Mexican film, television, and stage actor

Alexis Ayala (born David Alexis Ayala Padró on 9 August 1965) is an American-born Mexican actor of telenovelas and the cinema of Mexico.

==Biography==
===Career===
Ayala debuted as an actor at the age of 22 with the film En peligro de muerte ("In danger of death") and after completing his studies at the Centro de Educación Artística (CEA) of Televisa three years later he obtained a small role in Mi pequeña Soledad ("My little Soledad") with Verónica Castro.

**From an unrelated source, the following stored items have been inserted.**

Lemma img_copies_at n : forall c t size o src k i,
  0 <= o -> o + Z.of_nat (length src) <= size -> 0 <= i < size ->
  img_copies n c (t + o) size src (t + k * size + i) =
    if decide (0 <= k < Z.of_nat n /\ o <= i < o + Z.of_nat (length src))
    then nthZ src (i - o) else c (t + k * size + i).
Proof.
  induction n as [|n IH]; intros c t size o src k i Ho Hlen Hi; cbn [img_copies].
  { rewrite decide_False by lia. done. }
  replace (t + o + size) with (t + size + o) by lia.
  replace (t + k * size + i) with ((t + size) + (k - 1) * size + i) by lia.
  rewrite IH by done. replace ((t + size) + (k - 1) * size + i) with (t + k * size + i) by lia.
  destruct (decide (0 <= k - 1 < Z.of_nat n /\ o <= i < o + Z.of_nat (length src))).
  - rewrite decide_True by lia. done.
  - destruct (decide (k = 0)) as [->|Hk].
    + destruct (decide (o <= i < o + Z.of_nat (length src))).
      * rewrite decide_True by lia. replace (t + 0 * size + i) with (t + o + (i - o)) by lia.
        apply img_write_in. lia.
      * rewrite decide_False by lia. apply img_write_out. lia.
    + rewrite decide_False by lia. apply img_write_out.
      assert (k <= -1 \/ 1 <= k) as [Hk'|Hk'] by lia; nia.
Qed.

Lemma img_copies_byte n : forall c o size src,
  (forall x, is_byte (c x)) -> Forall is_byte src ->
  forall x, is_byte (img_copies n c o size src x).
Proof.
  induction n as [|n IH]; intros c o size src Hc Hsrc; cbn [img_copies]; [done|].
  apply IH; [|done]. by apply img_write_byte.
Qed.

(** ** The table as an array *)
Section Table.
Context (disk : fatfs_disk_t).
Implicit Types (c : image) (num e : Z).

(** The offset of an entry in its table, and its width in bytes. *)
Definition entry_off num : Z :=
  match fat_type disk with
  | FATFS_FAT12 => num * 3 / 2
  | FATFS_FAT16 => num * 2
  | FATFS_FAT32 => num * 4
  end.
Definition entry_width : Z :=
  match fat_type disk with FATFS_FAT32 => 4 | _ => 2 end.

In 1992, he appeared on Baila conmigo where he met Karla Álvarez, who he would later marry. Next year he obtained a more important role in the telenovela Los parientes pobres ("Poor Relatives"), a telenovela starred by singer Lucero. Both actors had shared the television screen in Cuando llega el amor ("When love arrives"). In 1999 he obtained his first starring role in Tres mujeres and with fellow actor and friend Sergio Mayer he produced the show Sólo para Mujeres where with Mayer and other celebrities they performed a strip-tease.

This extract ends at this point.